Definition showMessage (text : jsstring) (type : message_type)
    (d : Dashboard) : Dashboard :=
  mkDashboard (store d) (jobQueue d) (jobHistory d) (jobIdCounter d)
              (awaiting d) (intervals d) (timeouts d)
              (messages d ++ [(text, type)]).

(** [clearInterval(interval)] of the monitor of the job object [r]. *)
Definition clearInterval (r : nat) (d : Dashboard) : Dashboard :=
  with_intervals (intervals d ∖ {[r]}) d.

(** [setTimeout(() => this.removeJobFromQueue(jobId), ...)]. *)
Definition setTimeout_remove (jobId : nat) (d : Dashboard) : Dashboard :=
  with_timeouts (timeouts d ++ [jobId]) d.

(* ===================================================================== *)
(** ** Queue and history management *)
(* ===================================================================== *)

(** The callback [j => j.id === jobId], on a reference of the queue. *)
Definition has_id (d : Dashboard) (jobId : nat) (r : nat) : bool :=
  match store d !! r with
  | Some j => Nat.eqb (job_id j) jobId
  | None => false
  end.

(** [Array.prototype.findIndex], [None] standing for [-1]. *)
Fixpoint findIndex {A : Type} (p : A -> bool) (l : list A) : option nat :=
  match l with
  | [] => None
  | x :: l' => if p x then Some O else S <$> findIndex p l'
  end.

(** [addJobToQueue(job)] *)
Definition addJobToQueue (r : nat) (d : Dashboard) : Dashboard :=
  with_queue (jobQueue d ++ [r]) d.

(** [updateJobInQueue(job)]: the slot of the first queued job with the same
    id is overwritten with the reference [r]. *)
Definition updateJobInQueue (r : nat) (d : Dashboard) : Dashboard :=
  match store d !! r with
  | None => d
  | Some job =>
      match findIndex (has_id d (job_id job)) (jobQueue d) with
      | Some index => with_queue (<[index := r]> (jobQueue d)) d
      | None => d
      end
  end.

(** [addJobToHistory(job)]:
<<
this.jobHistory.unshift({ ...job, completedAt: new Date() });
if (this.jobHistory.length > 20) {
    this.jobHistory = this.jobHistory.slice(0, 20);
}
>> *)
Definition addJobToHistory (now : N) (job : Job) (d : Dashboard) : Dashboard :=
  let unshifted := mkEntry job now :: jobHistory d in
  with_history
    (if Nat.ltb 20 (length unshifted) then take 20 unshifted else unshifted) d.

(** [removeJobFromQueue(jobId)] *)
Definition removeJobFromQueue (now : N) (jobId : nat) (d : Dashboard) : Dashboard :=
  match findIndex (has_id d jobId) (jobQueue d) with
  | None => d
  | Some jobIndex =>
      match jobQueue d !! jobIndex ≫= (fun r => store d !! r) with
      | None => d
      | Some job =>
          addJobToHistory now job (with_queue (delete jobIndex (jobQueue d)) d)
      end
  end.

(** [cancelJob(jobId)]:
<<
const job = this.jobQueue.find(j => j.id === jobId);
if (job) {
    job.status = 'cancelled';
    job.progress = 0;
    this.updateJobInQueue(job);
    setTimeout(() => { this.removeJobFromQueue(jobId); }, 1000);
}
>> *)
Definition cancelJob (jobId : nat) (d : Dashboard) : Dashboard :=
  match List.find (has_id d jobId) (jobQueue d) with
  | None => d
  | Some r =>
      match store d !! r with
      | None => d
      | Some job =>
          let job' := set_progress 0 (set_status Cancelled job) in
          setTimeout_remove jobId
            (updateJobInQueue r (with_store (<[r := job']> (store d)) d))
      end
  end.

(** [clearQueue()] *)
Definition clearQueue (now : N) (d : Dashboard) : Dashboard :=
  let each d r :=
    match store d !! r with
    | None => d
    | Some job =>
        let job' := set_status Cancelled job in
        addJobToHistory now job' (with_store (<[r := job']> (store d)) d)
    end in
  showMessage (js "Print queue cleared") MsgInfo
    (with_queue [] (fold_left each (jobQueue d) d)).

(** [clearHistory()] *)
Definition clearHistory (d : Dashboard) : Dashboard :=
  showMessage (js "Job history cleared") MsgInfo (with_history [] d).

(* ===================================================================== *)
(** ** The progress monitor *)
(* ===================================================================== *)

(** [a < b] on numbers. *)
Definition Qltb (a b : Q) : bool := negb (Qle_bool b a).

(** [x || dflt] on a possibly absent string. *)
Definition or_default (x : option jsstring) (dflt : jsstring) : jsstring :=
  match x with
  | Some s => if truthy s then s else dflt
  | None => dflt
  end.

(** The callback of [printerStatus.jobs?.find]:
    [pJob => pJob.document && pJob.document.includes(job.fileName)]. *)
Definition entry_matches (job : Job) (pJob : QueueEntry) : bool :=
  match document pJob with
  | Some doc => truthy doc && includes doc (job_fileName job)
  | None => false
  end.

Definition currentJob (printerStatus : PrinterStatus) (job : Job)
    : option QueueEntry :=
  match ps_jobs printerStatus with
  | Some jobs => List.find (entry_matches job) jobs
  | None => None
  end.

(** [(currentJob.pages_printed / currentJob.total_pages) * 100] *)
Definition pages_ratio (printed total : Z) : Q :=
  (inject_Z printed / inject_Z total * 100)%Q.

(** [printerStatus.status === 'error' || printerStatus.status === 'offline'] *)
Definition printer_failed (printerStatus : PrinterStatus) : bool :=
  jsstring_eqb (ps_status printerStatus) (js "error")
  || jsstring_eqb (ps_status printerStatus) (js "offline").

(** [`Printer ${printerStatus.status}: ${printerStatus.message || 'Unknown error'}`] *)
Definition failure_message (printerStatus : PrinterStatus) : jsstring :=
  js "Printer " ++ ps_status printerStatus ++ js ": "
  ++ or_default (ps_message printerStatus) (js "Unknown error").

(** What one run of the interval callback has done so far to the things it
    owns: its job object, its interval, and the removals it has scheduled. *)
Record frame : Type := mkFrame {
  fr_job : Job;
  fr_cleared : bool;      (* clearInterval(interval) was called *)
  fr_scheduled : nat      (* setTimeout(removeJobFromQueue(job.id), 2000) calls *)
}.

Definition on_job (g : Job -> Job) (f : frame) : frame :=
  mkFrame (g (fr_job f)) (fr_cleared f) (fr_scheduled f).

(**
<<
job.progress = 100;
job.status = 'completed';
clearInterval(interval);
setTimeout(() => { this.removeJobFromQueue(job.id); }, 2000);
>> *)
Definition completes (f : frame) : frame :=
  mkFrame (set_status Completed (set_progress 100 (fr_job f)))
          true (S (fr_scheduled f)).

(** How the [try] statement of the callback is left. *)
Inductive flow : Type :=
  | Returned      (* by the [return] of the printer-failure branch *)
  | Falls.        (* to the statements after the [try] *)

(** [job.progress += Math.random() * 10 + 5] *)
Definition simulated (rnd : Q) (job : Job) : Job :=
  set_progress (job_progress job + (rnd * 10 + 5))%Q job.

(** The [if (currentJob) { ... } else { ... }] statement:
<<
if (currentJob) {
    if (currentJob.total_pages > 0) {
        job.progress = Math.min(95, (currentJob.pages_printed / currentJob.total_pages) * 100);
    } else {
        job.progress = Math.min(90, job.progress + 10);
    }
} else {
    if (job.progress < 95) {
        job.progress = Math.min(95, job.progress + 15);
    } else {
        job.progress = 100; job.status = 'completed'; ...
    }
}
>> *)
Definition queue_progress (printerStatus : PrinterStatus) (f : frame) : frame :=
  let job := fr_job f in
  match currentJob printerStatus job with
  | Some cur =>
      match total_pages cur with
      | Some total =>
          if (0 <? total)%Z then
            on_job (set_progress
                      (Qmin 95 (pages_ratio (pages_printed cur) total))) f
          else
            on_job (set_progress (Qmin 90 (job_progress job + 10))) f
      | None =>
          on_job (set_progress (Qmin 90 (job_progress job + 10))) f
      end
  | None =>
      if Qltb (job_progress job) 95 then
        on_job (set_progress (Qmin 95 (job_progress job + 15))) f
      else
        completes f
  end.

(**
<<
job.status = 'error';
job.error = `Printer ${printerStatus.status}: ...`;
clearInterval(interval);
>> *)
Definition fails (printerStatus : PrinterStatus) (f : frame) : frame :=
  mkFrame (set_error (failure_message printerStatus)
                     (set_status Error (fr_job f)))
          true (fr_scheduled f).

(** The [try { ... } catch { ... }] statement of the callback. *)
Definition poll (resp : Response) (rnd : Q) (f : frame) : flow * frame :=
  match resp with
  | Ok printerStatus =>
      let f1 := queue_progress printerStatus f in
      if printer_failed printerStatus
      then (Returned, fails printerStatus f1)
      else (Falls, f1)
  | NotOk => (Falls, on_job (simulated rnd) f)
  | FetchThrows => (Falls, on_job (simulated rnd) f)
  end.

(** The statements after the [try]:
    [if (job.progress >= 100) { ... }], before [updateJobInQueue]. *)
Definition ensure_cap (f : frame) : frame :=
  if Qle_bool 100 (job_progress (fr_job f)) then completes f else f.

(** The guard at the head of the callback:
    [job.status === 'error' || job.status === 'cancelled']. *)
Definition stopped (s : JobStatus) : bool :=
  match s with
  | Error | Cancelled => true
  | _ => false
  end.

* **How to complete this task**
In the listing above, find the line with "Some cur =>" and the line with "true (fr_scheduled f)."; output exactly those lines and all lines between them.

* **Answer box**
  | Some cur =>
      match total_pages cur with
      | Some total =>
          if (0 <? total)%Z then
            on_job (set_progress
                      (Qmin 95 (pages_ratio (pages_printed cur) total))) f
          else
            on_job (set_progress (Qmin 90 (job_progress job + 10))) f
      | None =>
          on_job (set_progress (Qmin 90 (job_progress job + 10))) f
      end
  | None =>
      if Qltb (job_progress job) 95 then
        on_job (set_progress (Qmin 95 (job_progress job + 15))) f
      else
        completes f
  end.

(**
<<
job.status = 'error';
job.error = `Printer ${printerStatus.status}: ...`;
clearInterval(interval);
>> *)
Definition fails (printerStatus : PrinterStatus) (f : frame) : frame :=
  mkFrame (set_error (failure_message printerStatus)
                     (set_status Error (fr_job f)))
          true (fr_scheduled f).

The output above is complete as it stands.